10/07/05
■ チオグリコレート (TGC) 培地の判定法
【質問】
 初めまして。いつも「質問箱」を拝見し, 勉強させて頂いています。私は佃煮・惣菜製造会社の品質管理室で細菌検査を担当している者です。今の職場に赴任して2年弱ですが, 細菌検査結果の判断に困惑してしまいましたので, 判定基準を教えて頂けないでしょうか。

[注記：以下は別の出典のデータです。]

(* ===== verification/Prelude.v ===== *)
(** * Drain Fabric: a verification library

    Drain Fabric takes parts of a fabric (ports, links, devices) out of service
    without breaking protected work.  A client asks for targets to be drained; the
    engine closes admission for a target under a new fence generation, asks the
    holders of obligations to move away, waits for evidence that they did, takes the
    resource out of service and declares the target drained; restoring reopens
    admission under a still newer generation.

    ** The program and the files that model it

    - [Prelude], [Containers]: record update, ordered keys, [std::map] as a sorted
      association list ([omap]), [std::sort] and [std::unique], shared lemmas and
      tactics.
    - [Checked] ([checked.hpp], [clock.cpp]): C++ integers as [Z] with their width,
      wrap-around written out; the checked and saturating operations.
    - [Result], [Text] ([result.*], [digest.*], [identity.cpp] slugs): errors as
      values of a sum type, decimal and hexadecimal text, the FNV-1a digest.
    - [Json], [JsonFacts], [JsonText], [JsonBounds], [JsonCanonical] ([json.*]): values,
      the strict bounded parser, the writer; that the parser inverts the writer up to
      the signedness of non-negative integers, and what it can return.
    - [Identity], [Lifecycle], [Obligation], [Evidence], [Authority], [Admission],
      [Policy], [Decision] (the sources of the same names, [drain_set.*] and
      [explain.hpp] records in [Decision]): one file per class, its state as a
      record, every method as a function from state to result and state, its
      representation invariant and what each method does.
    - [Topology], [TopologyFacts], [RouteSearch] ([topology.*]): the fabric, the
      depth-first route search with its explicit stack of cursors, the removal check.
    - [Codec], [CodecTables], [CodecFabric], [CodecPolicy]: the [to_json] and
      [from_json] of every class, the class [Codec] and its law, the round trips.
    - [Engine], [EngineStep], [EngineOps], [Queries] ([engine.*]): the state of the
      engine and the evaluators, one scheduling step per drain state, the public
      operations, what the engine can be asked.  The embedding program's sink is a
      parameter: a function of a state of its own from requests to answers.
    - [Snapshot] (snapshot and restore), [Explain] ([explain.cpp], explain and
      audit).
    - [Crc], [Bytes], [Wire], [WireFacts] ([crc32c.cpp], [wire.*]): the checksum, the
      little-endian words, the frame codec and the stream that reassembles frames
      from partial reads; the socket is a record of operations, [Delivers] and [Live]
      its contract.
    - [Socket], [SocketFacts] ([socket.*]): the wrapper of the POSIX calls, which are
      a record of functions over a kernel state; the object that owns a descriptor,
      its moves and destructor.  [SocketFacts] discharges [Delivers] and [Live] from
      what the kernel promises.
    - [Store], [StoreFacts] ([persistence.*]): the snapshot file and the calls that
      replace it, on a disk that is a map from paths to contents, under arbitrary
      failures; saving returns every state the disk goes through.
    - [Runtime], [RuntimeFacts] ([runtime.*]): the boot marker, recovery, start, tick,
      save and stop over the same disk, a fault for every call and a disk state after
      every step.
    - [Server], [ServerFacts] ([server.*]): sessions, the handler of every message, the
      polling loop, pushes to agents as the engine's sink, and the wire client.  The
      clock and the outcomes of [try_lock] are sequences.
    - [Workers] ([server.cpp], [engine.cpp], [drainfabricd.cpp]): the server in the hands
      of several threads.  A worker is a tree of atomic steps over what the threads
      share, its sessions on a heap with their mutexes; the main thread of the daemon is
      a state machine; a schedule picks who runs.  [WorkersFacts] is a small program
      logic for such trees: what a step may change, and the discipline of the mutexes.
    - [Client] ([agent.*]): the agent, over the wire client.
    - [Drainctl] ([drainctl.cpp]): arguments, every command from the start of the
      runtime to exit code and text, in a monad of exits, output and state.
    - [Daemon] ([drainfabricd.cpp], [drainagent.cpp]): the two processes.
    - [Demos] ([examples/]): the three example programs, run inside the logic.

    ** What is proved

    - [Protocol] states the drain protocol abstractly: a labelled transition system
      over drains with a phase (a drain cancelled while it was being restored is told
      from one that was not), fences with a generation and a holder, and bound
      obligations, with its invariants by rule induction.  [EngineInv],
      [EngineRefine] and [EngineReach] prove that every public operation, whatever
      it answers, takes the engine's view along a run of that system from the view
      before it to the view after it, and keeps the representation invariant and,
      from a valid first policy on, the caps of the tables the policy bounds;
      [Restart] proves it of restoring a snapshot.  A history is any list of
      operations and restarts at any times, with any sinks.
    - [Safety] (C1 to C3, C5, C6, C8) reads off what holds after any history; [EngineGates]
      (C10 to C13) what one scheduling step may do; [Operations] (C15, C16, C19, C21, C23,
      C25) what the public operations do on every branch; [Progress] (C27) that an
      undisturbed drain completes; [Removal] that the target of a completed drain stays
      out of service unless an operation puts exactly that resource back;
      [AuditFacts] (C38) that the engine's own audit is clean but for two findings
      that name their record.
    - [Recovery] (C35 to C37) restarts from a snapshot; [Durability] (C29) that saving
      is atomic; [Boot] (C14, C18) that starting again and again on one state path,
      killed anywhere, never reuses an authority line, and that what was saved comes
      back.  C18 and C29 take snapshots the loader accepts ([saveable]), which the code
      does not check when it saves, and C29 a live file that is good or absent.
    - [Serving] (C17, C26, C33, C34) the controller over the wire: a frame is one
      operation, any number of polls is a history, the handshake grants the authority
      the client reads, a call returns its own reply.  [Conversation] (C9) a drain
      carried through by an agent: its answer to an evacuation request is accepted and
      settles the obligation.
    - [WorkerPool] (C4, C20) any number of workers under any schedule: the engine still
      moves only by operations, so everything proved of reachable engines holds of one
      served by threads; the number of sessions is bounded; the workers and the main
      thread come to rest once told to stop.  [SoleWorker] (C7) that a single worker is
      the loop of [Server], step for step the same answers and state.
    - [CommandLine] (C22) that a [drainctl] command moves the engine only by public
      operations and what it leaves on the disk; [Processes] the same of the daemon,
      and what ends its loop.
    - [SocketFacts] (C24) that every descriptor is owned by one object; that
      [send_all] returns and sends exactly its argument; that a frame sent by one end
      is received by the other.  [Transport] (C39, C40) frames over any socket;
      [Components] (C28, C30 to C32) the other parts below the engine.
    - [Demos] that the example programs succeed, and that a sink which calls the engine
      back is one more history.
    - [Scenario] runs one complete drain on a small fabric, so that every theorem
      about reachable engines is applied to engines the definitions produce; the
      examples of [Serving], [Conversation], [CommandLine] and [SocketFacts] run a
      controller, an agent, an operator session and a kernel the same way.

    ** Bounds and fuel

    - The route search and the JSON parser recurse on fuel; [route_fuel] and
      [parse_fuel] are computed from the input and proved enough, so the results are
      those of the unbounded loops.  So are [receive_fuel] for a call with a finite
      wait ([receive_now_returns]: a turn per byte of the buffer and per millisecond)
      and [send_fuel] for a kernel that answers only finitely often that it would
      block ([send_now_exact]); a wait without end takes fuel as an argument, and for a
      live socket more turns than the frame has bytes are enough.
    - The loops of the agent and of the daemon take the number of turns; theorems
      about them hold for any number, and [daemon_loop_stops] gives one that is enough
      when a signal arrives ([daemon_loop_ends]: nothing else ends the daemon but its
      budget or a failing poll).  A pool of workers runs for as long as its schedule;
      [workers_come_to_rest] gives the end of every schedule after a stop, by well-founded
      induction on the programs of the workers, which are finite.
    - Counters are 64-bit.  Where the code increments one unchecked or refuses at its
      maximum, histories assume [headroom]: two more generations per target than
      there are drains, and one more revision per drain.  [op_wf] asks of an
      operation that its identifiers are 64-bit, and of a restart that the fields it
      writes are in the range the JSON format has ([engine_storable]: times not
      negative, ids well-formed slugs, tables within the sizes the loader accepts).

    ** Not modelled

    - Time: [now] is an argument of every operation, any integer; where the program
      reads the clock itself, the readings are any sequence.
    - Threads: an operation of the engine is one atomic step, as its mutex makes it, and
      sink calls happen between two of them, as in the source.  Workers are interleaved
      at these steps, at the critical sections of the registry, at the mutexes of the
      sessions, at the atomic counters and at every access to a session; where the source
      reads or writes a session without its mutex that access, and the sending or
      receiving of one frame, are taken to be indivisible, and memory is sequentially
      consistent.  In [Server], which is one thread, what another thread does to a
      session between two calls appears only as the outcome of [try_lock].
    - The kernel and the file system beyond their contracts, the texts the operating
      system adds to error messages, signals other than as a sequence of flags, the
      Windows branches of the sources.  The server's listener stays a parameter: its
      sockets share one kernel, which the record of socket operations does not.
    - The benchmark and the tests: programs that use the library. *)

From stdpp Require Export prelude strings sorting.
From Stdlib Require Export ZArith.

 通常通りに細菌検査をし, 判定しようと試験管を見ると, 培地のブランクと生理食塩水を加えたブランクともに異常なし (陰性)。自社製品1検体陰性反応 (5本中5本とも陰性)。以降2検体目〜7検体目のすべて (30本) が, 通常上層部に出来る紫色が全体になると言う反応になってしまいした。通常判定してきた中で, 今迄にこのような反応を示したことがなっかたので, 日水製薬が出版している「培地マニュアル (2006年発行)」を参照しようとしたのですが, ACブイヨン・EC培地・乳糖ブイヨン培地・BGLB培地といった判定法は記載されていたのですが, TGC培地に関しては記載がなく, 判定基準 (陰性・陽性), 何を原因と考えるか?? 同時に画像も添付しておりますので, 宜しくお願いします。

・TGC培地
 ニッスイ粉末300gタイプにて加温溶解し, 分注後滅菌。冷却して使用。
・試料
 自社製品のレトルト製品の煮豆 (検体1〜7と同じ) を生理食塩水を加えストマッカーにて原液調整した。

【回答】
 TGC培地の判定は“培地の濁り”で行います。TGC培地はチオグリコール酸塩を含むため, 培地の酸化還元電位が低く, さらに寒天を含んでいるため通常の液体培地より空気の混入がしにくくなっています。TGC培地での増殖として, 好気性菌は試験管の上層, 嫌気性菌は下層, 通性嫌気性菌は培地全体に濁るため, 培養後の増殖具合 (濁りの状態) をよく観察することにより, 発育している細菌がどのような菌かを推測することもできます。「上層部に出来る紫色」は検査する人により表現が異なりますが, 一般的には「赤色」という表現が常用されています。この着色は, 培地中のレサズリンが空気と接触するため発色するものです。このため, 培地を作製して保存しておくと経時的に空気が培地中に溶解して, 赤色部分が広がってゆきます。

(日水製薬・小高 秀正)


【質問者からのお礼】 
 初歩的な疑問点にご丁寧な説明をして頂き有難うございました。厚く御礼を申し上げます。また何か不明な点がある際にはご質問をさせて頂きたいと思いますので宜しくお願い致します。